To our knowledge, no previous report has investigated the use of Valacyclovir for pre-emptive therapy of CMV antigenemia, although several randomized and retrospective studies have demonstrated the efficacy of Valacyclovir as prophylactic therapy. For example, results from large randomized multicenter studies have shown that Valacyclovir is more effective in preventing CMV antigenemia than oral acyclovir [11], and has similar efficacy as Ganciclovir in preventing CMV infection and disease [12]. Similarly, retrospective reports have established the potential benefit of Valacyclovir as a prophylactic agent against CMV reactivation, compared with no or other forms of CMV prophylaxis, with significantly reduced rates and delay of CMV reactivation [10, 13]. The small sample size in our study precludes definitive conclusions about the efficacy of Valacyclovir as pre-emptive therapy in HSCT patients, but results are encouraging. Importantly, Valacyclovir represents a cost effective alternative to Valganciclovir [23].
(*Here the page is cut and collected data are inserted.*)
(** Whatever system calls fail, Apply touches only the hosts file and the
    rollback file, and when it reports success the hosts file is the old one
    with the managed block and the rollback state that undoes it is on disk. *)
Theorem apply_safe ctxErr cfg (p : Platform X) now w r w' :
  FramedPlatform p -> Path cfg <> RollbackPath cfg ->
  ApplyWithPlatform ctxErr cfg (Some p) now w = (r, w') ->
  (forall q, q <> Path cfg -> q <> RollbackPath cfg -> files w' !! q = files w !! q) ∧
  (r = Ok tt -> exists original, files w !! Path cfg = Some original ∧
    files w' !! Path cfg = Some (appendManagedBlock original (Entries cfg)) ∧
    files w' !! RollbackPath cfg = Some (json_Marshal (state_json (stateOf cfg (PName p) now)))).
Proof.
  intros Hp Hne. unfold ApplyWithPlatform, guarded.
  destruct (negb _); [by intros [= <- <-]|]. unfold io_bind at 1 2, io_of.
  destruct (validateConfig cfg) as [[]|]; [|by intros [= <- <-]].
  destruct ctxErr as [e|]; cbn [ctx_Err io_err io_ret]; [by intros [= <- <-]|].
  unfold io_bind at 1, io_wrap. pose proof (framed_read (Path cfg) w) as Hr.
  pose proof (framed_read_ok (Path cfg) w) as Hro.
  destruct (PReadFile p (Path cfg) w) as [[original|] w1]; cbn in *;
    [|intros [= <- <-]; split; [by rewrite Hr|done]].
  specialize (Hro original eq_refl). unfold io_try at 1.
  pose proof (framed_mode (Path cfg) w1) as Hm.
  destruct (PFileMode p (Path cfg) w1) as [mode w2]; cbn in *. unfold io_bind at 1.
  pose proof (fun q => WriteState_frame (RollbackPath cfg) (stateOf cfg (PName p) now) w2 q) as Hw.
  pose proof (WriteState_ok (RollbackPath cfg) (stateOf cfg (PName p) now) w2) as Hwo.
  destruct (WriteState _ _ w2) as [[[]|] w3]; cbn in *;
    [|intros [= <- <-]; split; [intros; by rewrite Hw, Hm, Hr by done|done]].
  unfold io_try at 1. set (mo := match mode with Ok m => m | Err _ => 420%Z end).
  pose proof (framed_write (Path cfg) (appendManagedBlock original (Entries cfg)) mo w3) as Hp1.
  pose proof (framed_write_ok (Path cfg) (appendManagedBlock original (Entries cfg)) mo w3) as Hp2.
  destruct (PWriteFile p _ _ _ w3) as [[[]|e] w4]; cbn in *.
  - intros [= <- <-]. split; [intros; by rewrite Hp1, Hw, Hm, Hr by done|]. intros _.
    exists original. split_and!; [done|by apply Hp2|]. rewrite Hp1 by done. by apply Hwo.
  - unfold io_try. pose proof (RemoveState_frame (RollbackPath cfg) w4) as Hrm.
    destruct (RemoveState (RollbackPath cfg) w4) as [? w5]; cbn in *. intros [= <- <-].
    split; [|done]. intros. by rewrite Hrm, Hp1, Hw, Hm, Hr by done.
Qed.

(** A permission failure of the Windows platform whose fallback fails too is
    not recognised by formatWriteError: the advice to use an Administrator
    terminal is never given there. *)
Theorem windows_permission_advice_lost ps copy path data m (w : World X) e w' :
  windowsWriteFile ps copy path data m w = (Err e, w') ->
  formatWriteError e = Wrapf "write hosts file: %w" [] e.
Proof.
  unfold windowsWriteFile, io_try. destruct (os_WriteFile path data w) as [[[]|e1] w1]; [done|].
  destruct (os_IsPermission e1) eqn:Ep.
  - destruct (writeHostsWithPowerShell _ _ _ _ w1) as [[[]|e2] w2]; [done|].
    by intros [= <- _].
  - intros [= <- _]. unfold formatWriteError. by rewrite Ep.
Qed.
End any_schedule.

(** ** Witnesses *)

Section hosts_witnesses.
#[local] Existing Instance simple_externals.
#[local] Existing Instance simple_encoding.

Definition sample_body : gostring := "127.0.0.1 localhost" ++ crlf ++ "# user" ++ crlf.
Definition sample_entries : list Entry :=
  [{| EntryIP := "127.0.0.1"; EntryHost := "api.github.com" |};
   {| EntryIP := "127.0.0.1"; EntryHost := "github.com" |}].

Lemma managed_block_roundtrip_witness :
  removeManagedBlock (appendManagedBlock sample_body sample_entries) = removeManagedBlock sample_body.
Proof.
  refine (proj1 (managed_block_roundtrip sample_body sample_entries [] _ _)); [by_decide|].
  repeat constructor.
Defined.

Lemma restore_exact_witness :
  removeManagedBlock (appendManagedBlock ("# a" ++ nl) sample_entries) = "# a" ++ nl.
Proof.
  apply (restore_exact "# a" sample_entries);
    [by_decide|repeat constructor; by vm_compute|reflexivity|discriminate|repeat constructor].
Defined.

Lemma append_shape_witness : exists user,
  Split (appendManagedBlock sample_body sample_entries) (chr 10) =
    user ++ markerStart :: managedNote :: (entry_text <$> sample_entries) ++ [markerEnd; []].
Proof.
  destruct (append_shape sample_body sample_entries) as (user & Hu & _);
    [by_decide|repeat constructor|]. exists user. exact Hu.
Defined.

Lemma EntriesFromDomains_spec_witness :
  NoDup (EntryHost <$> sample_entries).
Proof.
  apply (EntriesFromDomains_spec [" github.com"; "api.github.com"; "github.com"; []] "127.0.0.1").
  vm_compute. reflexivity.
Defined.

Definition sample_config : Config :=
  {| Path := "/etc/hosts"; RollbackPath := "/run/rollback.json"; MapIP := "127.0.0.1";
     Entries := sample_entries |}.
Definition sample_world : World unit :=
  {| files := {["/etc/hosts" := sample_body]}; faults := []; sys := tt |}.
Definition no_powershell : gostring -> list gostring -> IO unit (gostring * option error) :=
  fun _ _ => io_err (External "powershell").

Lemma sample_lines visible k :
  user_lines (lines_of sample_body) (visible ++ replicate k []) -> last visible <> Some [] ->
  unlines visible = "127.0.0.1 localhost" ++ nl ++ "# user" ++ nl.
Proof.
  intros Hu Hl. destruct (rewritten sample_body visible k [] ltac:(by_decide) Hu Hl) as [<- _]. vm_compute. reflexivity.
Qed.

(** The file of the sample has CR LF line ends and no block. *)
Lemma apply_restore_witness : exists w1 w2,
  ApplyWithPlatform None sample_config (Some (windowsPlatform no_powershell [] [])) 0%Z sample_world = (Ok tt, w1) ∧
  RestoreWithPlatform None (RollbackPath sample_config) (Some (windowsPlatform no_powershell [] [])) w1 = (Ok tt, w2) ∧
  files w2 !! Path sample_config = Some ("127.0.0.1 localhost" ++ nl ++ "# user" ++ nl).
Proof.
  destruct (apply_restore sample_config (windowsPlatform no_powershell [] []) 0%Z sample_world sample_body)
    as (visible & k & w1 & Hu & Hl & Hw & _ & _ & Hr);
    [apply _|reflexivity|reflexivity|reflexivity|discriminate|repeat constructor| |done|reflexivity|].
  - by_decide.
  - eexists w1, _. split; [exact Hw|]. split; [exact Hr|]. cbn [files set_files]. rewrite lookup_insert_eq. f_equal.
    by apply (sample_lines visible k).
Defined.
(* ===== verification/Resolver.v ===== *)
(** The host resolver (src/internal/resolver/resolver.go): address policy,
    response parsing, the query strategy and the cache.

    The system resolver, the DNS client, the wire format and the HTTP exchange
    are parameters. *)
From stdpp Require Import strings.
From Stdlib Require Import Ascii Permutation.
From S2P Require Import Prelude GoStrings GoNet External World Rules Config DnsMsg.

(** resolver.Config has the fields of the resolver section of the configuration. *)
Definition ConfigFromApp (cfg : Config) : ResolverConfig := Resolver cfg.

Record cacheEntry := { ips : list IP; expire : Time }.

Record Client := { ccfg : ResolverConfig; cache : gmap gostring cacheEntry }.

Definition New (cfg : ResolverConfig) : Client :=
  {| ccfg := {| RMode := if bool_decide (RMode cfg = []) then ResolverSystem else RMode cfg;
                Servers := Servers cfg; PreferIPv4 := PreferIPv4 cfg; PreferIPv6 := PreferIPv6 cfg;
                DisableIPv6 := DisableIPv6 cfg;
                CacheTTL := if (CacheTTL cfg <=? 0)%Z then (10 * Minute)%Z else CacheTTL cfg;
                RTimeout := if (RTimeout cfg <=? 0)%Z then (5 * Second)%Z else RTimeout cfg |};
     cache := ∅ |}.

(** * Address policy *)

(** One iteration of the filter: the keys seen and the addresses kept. *)
Definition keepIP (disableIPv6 : bool) (s : gset gostring * list IP) (ip : IP) : gset gostring * list IP :=
  let '(seen, filtered) := s in
  if bool_decide (ip = []) then s
  else if disableIPv6 && negb (is_v4 ip) then s
  else
    let key := IPString ip in
    if bool_decide (key ∈ seen) then s else ({[key]} ∪ seen, filtered ++ [ip]).

(** The stable sorts: addresses of the preferred family come first. *)
Definition family_first (v4 : bool) (a b : IP) : Prop := is_v4 a = v4 ∨ is_v4 b ≠ v4.

#[export] Instance family_first_dec v4 : RelDecision (family_first v4).
Proof. unfold family_first. intros a b. apply _. Defined.

Definition applyPolicy (cfg : ResolverConfig) (input : list IP) : list IP :=
  let filtered := (foldl (keepIP (DisableIPv6 cfg)) (∅, []) input).2 in
  let sorted4 := if PreferIPv4 cfg then stable_sort (family_first true) filtered else filtered in
  if PreferIPv6 cfg then stable_sort (family_first false) sorted4 else sorted4.

(** * Lifetimes *)

Definition minDuration (a b : Duration) : Duration :=
  if (a <=? 0)%Z then b
  else if (b <=? 0)%Z then a
  else if (a <? b)%Z then a
  else b.

Definition minPositiveTTL (current : Duration) (ttl : Z) : Duration :=
  let next := (ttl * Second)%Z in
  if (current =? 0)%Z || (next <? current)%Z then next else current.

(** * Responses *)

(** One record of the answer section; nil entries do not occur in messages that
    the library has unpacked. *)
Definition takeRecord (qtype : Z) (s : list IP * Duration) (rr : RR) : list IP * Duration :=
  let '(acc, ttl) := s in
  match Rdata rr with
  | RData_A ip => if bool_decide (qtype = TypeA) then (acc ++ [ip], minPositiveTTL ttl (Ttl rr)) else s
  | RData_AAAA ip => if bool_decide (qtype = TypeAAAA) then (acc ++ [ip], minPositiveTTL ttl (Ttl rr)) else s
  | RData_Other _ => s
  end.

Definition parseDNSResponse (resp : option Msg) (qtype : Z) : result (list IP * Duration) :=
  match resp with
  | None => Err (Errorf "empty DNS response" [])
  | Some m =>
      if negb (bool_decide (Rcode m = RcodeSuccess))
      then Err (Errorf "DNS response code %s" [Itoa (Rcode m)])
      else
        let '(acc, ttl) := foldl (takeRecord qtype) ([], 0%Z) (omap id (Answer m)) in
        if bool_decide (acc = []) then Err (Errorf "DNS response has no %s records" [Itoa qtype])
        else Ok (acc, ttl)
  end.

Definition normalizeDNSServer (server : gostring) : gostring :=
  match SplitHostPort server with
  | Ok _ => server
  | Err _ => JoinHostPort (Trim server "[]") "53"
  end.

Section resolver.
Context `{Externals} `{DNSLib}.

Variable LookupIPAddr : gostring -> result (list IP).
Variable Exchange : gostring -> gostring -> Msg -> result (option Msg).
Variable Pack : Msg -> result gostring.
Variable Unpack : gostring -> result Msg.
Variable httpPost : gostring -> gostring -> result (Z * gostring * result gostring).

Definition newQuestion (host : gostring) (qtype : Z) : Msg :=
  let msg := SetQuestion (Fqdn host) qtype in
  {| Id := Id msg; Response := Response msg; Authoritative := Authoritative msg; RecursionDesired := true;
     RecursionAvailable := RecursionAvailable msg; Rcode := Rcode msg; MQuestion := MQuestion msg;
     Answer := Answer msg; Ns := Ns msg; Extra := Extra msg |}.

Definition resolveSystem (c : Client) (host : gostring) : result (list IP * Duration) :=
  do addrs <- wrap_err "system resolve %s: %w" [host] (LookupIPAddr host);
  Ok (addrs, CacheTTL (ccfg c)).

(** The loop over the servers: the first usable answer, else the last error. *)
Fixpoint firstAnswer (ask : gostring -> result (list IP * Duration)) (none : error)
    (servers : list gostring) (lastErr : option error) : result (list IP * Duration) :=
  match servers with
  | [] => Err (default none lastErr)
  | server :: rest =>
      match ask server with
      | Ok r => Ok r
      | Err e => firstAnswer ask none rest (Some e)
      end
  end.

Definition askDNS (network host : gostring) (qtype : Z) (server : gostring) : result (list IP * Duration) :=
  do resp <- Exchange network (normalizeDNSServer server) (newQuestion host qtype);
  parseDNSResponse resp qtype.

Definition queryDoH (host : gostring) (qtype : Z) (server : gostring) : result (list IP * Duration) :=
  do endpoint <- url_Parse server;
  if negb (bool_decide (Scheme endpoint = "http")) && negb (bool_decide (Scheme endpoint = "https"))
  then Err (Errorf "DoH server %q must use http or https" [server])
  else
    do wire <- Pack (newQuestion host qtype);
    do r <- httpPost server wire;
    let '(status, text, body) := r in
    if (status <? 200)%Z || (300 <=? status)%Z then Err (Errorf "DoH server returned %s" [text])
    else
      do data <- body;
      do msg <- Unpack data;
      parseDNSResponse (Some msg) qtype.

(** The texts of the failed queries go into the message of the error only. *)
Definition resolveByQueries (c : Client) (host : gostring) (query : Z -> result (list IP * Duration))
  : result (list IP * Duration) :=
  let '(all1, ttl1) :=
    match query TypeA with
    | Err _ => ([], CacheTTL (ccfg c))
    | Ok (a, aTTL) => (a, minDuration (CacheTTL (ccfg c)) aTTL)
    end in
  let '(all2, ttl2) :=
    if DisableIPv6 (ccfg c) then (all1, ttl1)
    else match query TypeAAAA with
         | Err _ => (all1, ttl1)
         | Ok (aaaa, aaaaTTL) => (all1 ++ aaaa, minDuration ttl1 aaaaTTL)
         end in
  if bool_decide (all2 = []) then Err (Errorf "resolve %s failed: %s" [host])
  else Ok (all2, ttl2).

Definition resolveDNS (c : Client) (host network : gostring) : result (list IP * Duration) :=
  resolveByQueries c host (fun qtype =>
    firstAnswer (askDNS network host qtype) (Errorf "no DNS servers configured" []) (Servers (ccfg c)) None).

Definition resolveDoH (c : Client) (host : gostring) : result (list IP * Duration) :=
  resolveByQueries c host (fun qtype =>
    firstAnswer (queryDoH host qtype) (Errorf "no DoH servers configured" []) (Servers (ccfg c)) None).

Definition resolveFresh (c : Client) (host : gostring) : result (list IP * Duration) :=
  let mode := RMode (ccfg c) in
  if bool_decide (mode = ResolverSystem) then resolveSystem c host
  else if bool_decide (mode = ResolverUDP) || bool_decide (mode = ResolverTCP) then resolveDNS c host mode
  else if bool_decide (mode = ResolverDoH) then resolveDoH c host
  else Err (Errorf "unsupported resolver mode %q" [mode]).

(** * The cache *)

Definition getCache (c : Client) (now : Time) (host : gostring) : option (list IP) * Client :=
  match cache c !! host with
  | None => (None, c)
  | Some entry =>
      if (expire entry <? now)%Z
      then (None, {| ccfg := ccfg c; cache := delete host (cache c) |})
      else (Some (ips entry), c)
  end.

Definition putCache (c : Client) (now : Time) (host : gostring) (addrs : list IP) (ttl : Duration) : Client :=
  {| ccfg := ccfg c; cache := <[host := {| ips := addrs; expire := (now + ttl)%Z |}]> (cache c) |}.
Limitations of this study include its retrospective study design, non-randomized treatment allocation, and small sample size. In recent years, more institutions have switched from pp65 antigenemia assays to quantitative PCR methods to guide pre-emptive therapy. PCR based methods are rapid, more sensitive, provide more precise quantitation of CMV, and can be used in patients with severe neutropenia. Its disadvantage includes inter-assay and inter-laboratory variability in viral load reporting, which has complicated attempts to standardize thresholds for initiating and stopping pre-emtive therapy. Recently, the WHO international reference standard was developed, which enables uniform viral load reporting and interpretation. It remains to be studied if the viral load threshold for preemptive therapy using Valacyclovir is comparable to that using Valganciclovir or Foscarnet.

Conclusions

In conclusion, pre-emptive Valacyclovir, Foscarnet and Valacyclovir led to similar clearance of CMV antigenemia and rates of recurrence. High dose Valacyclovir is potentially a safe and cost-effective option for pre-emptive treatment of CMV antigenemia in the stable post-HSCT patient who has cytopenia or prefers outpatient treatment. These findings must be interpreted in light of limitations inherent to retrospective observational studies. Further prospective randomized studies are needed to validate the efficacy suggested by the results of this retrospective study.